Exercise prompt.
Look below for the lines from the one with "Theorem extraction_all_or_nothing" to the one with "outcome (process_file C file_id file_data th w) = Raise", and copy exactly those lines, both ends included.

Extracted records.

Lemma extract_loop_settled items : forall th w,
  Forall (settled C) items -> extract_loop C items th w = (Ok tt, (items, th), w).
Proof.
  induction items as [|[file_id file_data] rest IH]; intros th w H.
  - reflexivity.
  - inversion H as [|? ? [Hp [date Hd]] Hrest]; subst. cbn [snd] in Hp, Hd.
    rewrite extract_loop_cons. unfold process_file.
    rewrite process_file_processed by assumption. rewrite Hd.
    rewrite IH by assumption. reflexivity.
Qed.

Lemma extract_loop_processed items : forall th w,
  Forall (fun kv => fd_processed (snd kv) = true) items ->
  store (extract_loop C items th w) = (items, th) /\
  snd (extract_loop C items th w) = w.
Proof.
  induction items as [|[file_id file_data] rest IH]; intros th w H.
  - split; reflexivity.
  - inversion H as [|? ? Hp Hrest]; subst. cbn [snd] in Hp.
    rewrite extract_loop_cons. unfold process_file.
    rewrite process_file_processed by assumption.
    destruct (parse_date C (fd_createdDate file_data)); [|split; reflexivity].
    destruct (IH th w Hrest) as [Hs Hw]. cbn [store fst snd] in *.
    rewrite Hw. destruct (extract_loop C rest th w) as [[r [i t]] w'].
    cbn [fst snd] in *. injection Hs as -> ->. split; reflexivity.
Qed.

Lemma pass_unfold db w :
  extract_twitter_handles_from_spreadsheets C db w =
  (outcome (extract_loop C (files db) (twitter_handles db) w),
   {| files := fst (store (extract_loop C (files db) (twitter_handles db) w));
      twitter_handles :=
        snd (store (extract_loop C (files db) (twitter_handles db) w)) |},
   snd (extract_loop C (files db) (twitter_handles db) w)).
Proof.
  unfold extract_twitter_handles_from_spreadsheets, OOBTree.items.
  destruct (extract_loop C (files db) (twitter_handles db) w)
    as [[r [f t]] w']. reflexivity.
Qed.

(** C9: the iteration for a file marked processed fetches nothing and
    writes nothing; a pass over a registry of processed files leaves the
    store and the world as they are; and a pass run again after a pass that
    completed changes nothing. *)
Theorem extraction_skips_processed :
  (forall file_id file_data th w,
     fd_processed file_data = true ->
     store (process_file C file_id file_data th w) = (file_data, th) /\
     snd (process_file C file_id file_data th w) = w) /\
  (forall db w,
     Forall (fun kv => fd_processed (snd kv) = true) (files db) ->
     store (extract_twitter_handles_from_spreadsheets C db w) = db /\
     snd (extract_twitter_handles_from_spreadsheets C db w) = w) /\
  (forall db w w2,
     outcome (extract_twitter_handles_from_spreadsheets C db w) = Ok tt ->
     extract_twitter_handles_from_spreadsheets C
       (store (extract_twitter_handles_from_spreadsheets C db w)) w2 =
     (Ok tt, store (extract_twitter_handles_from_spreadsheets C db w), w2)).
Proof.
  split; [|split].
  - intros file_id file_data th w Hp. unfold process_file.
    rewrite process_file_processed by assumption. split; reflexivity.
  - intros db w H. rewrite pass_unfold.
    destruct (extract_loop_processed (files db) (twitter_handles db) w H)
      as [Hs Hw].
    cbn [store fst snd]. rewrite Hs, Hw. destruct db; split; reflexivity.
  - intros db w w2. rewrite pass_unfold. cbn [outcome store fst snd].
    intros H. rewrite pass_unfold. cbn [files twitter_handles].
    rewrite extract_loop_settled by (apply extract_loop_settles; exact H).
    reflexivity.
Qed.

(** C5: for a file not yet processed, the handle insertions and the flag
    are written together or not at all. An iteration that raises (the date
    does not parse, the sheet cannot be fetched) leaves the file's mapping
    and the handle registry as they were; so does a run that dies inside
    the transaction, after any number of insertions; an iteration that
    completes has set the flag and registered every handle of the column.
    A pass that raises leaves the file it stopped at, and the handle
    registry since the file before it, unchanged. *)
Theorem extraction_all_or_nothing
    (file_id : str) (file_data : FileData)
    (th : OOBTree.t HandleData) (w : W C) :
  fd_processed file_data = false ->
  (forall e,
     outcome (process_file C file_id file_data th w) = Raise e ->
     store (process_file C file_id file_data th w) = (file_data, th)) /\
  (forall k,
     (exists e,
        outcome (process_file_killed C k file_id file_data th w) = Raise e) /\
     store (process_file_killed C k file_id file_data th w) =
     (file_data, th)) /\
  (outcome (process_file C file_id file_data th w) = Ok tt ->
   fd_processed (fst (store (process_file C file_id file_data th w))) = true /\
   exists handles w1,
     extract_twitter_handles C file_id 76%N w = (Ok handles, w1) /\
     forall handle,
       In handle handles ->
       OOBTree.mem handle
         (snd (store (process_file C file_id file_data th w))) = true) /\
  (forall items th0 w0 e,
     outcome (extract_loop C items th0 w0) = Raise e ->
     exists pre pre' failing_id failing_data post,
       items = pre ++ (failing_id, failing_data) :: post /\
       fst (store (extract_loop C items th0 w0)) =
       pre' ++ (failing_id, failing_data) :: post /\
       List.map fst pre' = List.map fst pre /\
       outcome (extract_loop C pre th0 w0) = Ok tt /\
       snd (store (extract_loop C items th0 w0)) =
       snd (store (extract_loop C pre th0 w0)) /\
       outcome (process_file C failing_id failing_data
                  (snd (store (extract_loop C pre th0 w0)))
                  (snd (extract_loop C pre th0 w0))) = Raise e).
Proof.
  intros Hp. split; [|split; [|split]].
  - intros e. apply process_file_raise.
  - intros k.
    assert (exists e,
      outcome (process_file_killed C k file_id file_data th w) = Raise e)
      as [e He].
    { unfold process_file_killed, process_file_with. rewrite Hp. cbn [negb].
      destruct (parse_date C (fd_createdDate file_data)) as [date|e0];
        [|eexists; reflexivity].
      destruct (extract_twitter_handles C file_id 76%N w)
        as [[handles|e1] w1]; [|eexists; reflexivity].
      unfold with_transaction, import_block_killed. cbn [fst snd].
      destruct (import_loop C date file_id (firstn k handles) th w1).
      eexists; reflexivity. }
    split; [eauto|]. exact (process_file_raise _ _ _ _ _ _ He).
  - intros H. destruct (process_file_ok file_id file_data th w Hp H)
      as (date & handles & w1 & Hd & Hx & ->).
    cbn [store fst snd]. split; [reflexivity|].
    exists handles, w1. split; [exact Hx|].
    intros handle Hin. apply import_loop_mem. auto.
  - apply extract_loop_raise.
Qed.

(** C2, as the code has it: when column [L] of an unprocessed file holds
    the one cell ["https://twitter.com/foo, bar"], the extraction yields
    exactly the handle ["foo"]; the iteration completes and sets the flag,
    ["foo"] (when not registered before) gets a new record with the file's
    identifier as [sheet], the file's creation date as [added] and no stage
    sent, and no other handle, ["bar"] among them, gets or loses a
    record. *)
Theorem extraction_of_url_and_name
    (file_id : str) (file_data : FileData)
    (th : OOBTree.t HandleData) (w w1 : W C) (date : timestamp) :
  fd_processed file_data = false ->
  parse_date C (fd_createdDate file_data) = Ok date ->
  col_values C file_id 12%Z w =
  (Ok [py "https://twitter.com/foo, bar"], w1) ->
  extract_twitter_handles C file_id 76%N w = (Ok [py "foo"], w1) /\
  outcome (process_file C file_id file_data th w) = Ok tt /\
  fst (store (process_file C file_id file_data th w)) =
  set_processed file_data /\
  (OOBTree.mem (py "foo") th = false ->
   OOBTree.get (py "foo")
     (snd (store (process_file C file_id file_data th w))) =
   Some {| added := date; imported := fst (utcnow C w1); sheet := file_id;
           first_tweet_at := None; second_tweet_at := None |}) /\
  (forall handle,
     handle <> py "foo" ->
     OOBTree.get handle (snd (store (process_file C file_id file_data th w))) =
     OOBTree.get handle th) /\
  OOBTree.get (py "bar") (snd (store (process_file C file_id file_data th w))) =
  OOBTree.get (py "bar") th.
Proof.
  intros Hp Hd Hc.
  assert (Hx : extract_twitter_handles C file_id 76%N w = (Ok [py "foo"], w1)).
  { unfold extract_twitter_handles.
    change (Z.of_N 76 - Z.of_N 65 + 1)%Z with 12%Z. rewrite Hc. reflexivity. }
  assert (E : process_file C file_id file_data th w =
    (Ok tt,
     (set_processed file_data,
      fst (import_loop C date file_id [py "foo"] th w1)),
     snd (import_loop C date file_id [py "foo"] th w1))).
  { unfold process_file, process_file_with. rewrite Hd, Hp, Hx. cbn [negb].
    unfold with_transaction, import_block. cbn [fst snd].
    destruct (import_loop C date file_id [py "foo"] th w1); reflexivity. }
  rewrite E. cbn [outcome store fst snd].
  assert (O : forall handle, handle <> py "foo" ->
    OOBTree.get handle (fst (import_loop C date file_id [py "foo"] th w1)) =
    OOBTree.get handle th).
  { intros handle Hne. apply import_loop_other. simpl. intuition congruence. }
  repeat split; auto.
  - intros Hm. cbn [import_loop]. rewrite Hm. cbn [negb].
    destruct (utcnow C w1) as [now w2]. cbn [fst]. apply get_set_same.
  - apply O. discriminate.
Qed.

End Extraction.

(** ** Stage runner *)

Section Runner.
Context (C : Collaborators).

(** [send_tweet] returns when Twitter accepted the tweet or called it a
    duplicate, and raises otherwise. *)
Lemma send_tweet_accepted msg w :
  (accepted (fst (update_status C msg w)) = true /\
   fst (send_tweet C msg w) = Ok tt) \/
  (accepted (fst (update_status C msg w)) = false /\
   exists e, fst (send_tweet C msg w) = Raise e).
Proof.
  unfold send_tweet.
  destruct (update_status C msg w) as [[|code text reason|reason] w1];
    cbn [fst accepted].
  - left. destruct (randint C 0 90 w1). split; reflexivity.
  - destruct (is_duplicate code).
    + left. destruct (randint C 0 10 w1). split; reflexivity.
    + right. split; [reflexivity|eexists; reflexivity].
  - right. split; [reflexivity|eexists; reflexivity].
Qed.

The completed task.
Theorem extraction_all_or_nothing
    (file_id : str) (file_data : FileData)
    (th : OOBTree.t HandleData) (w : W C) :
  fd_processed file_data = false ->
  (forall e,
     outcome (process_file C file_id file_data th w) = Raise e ->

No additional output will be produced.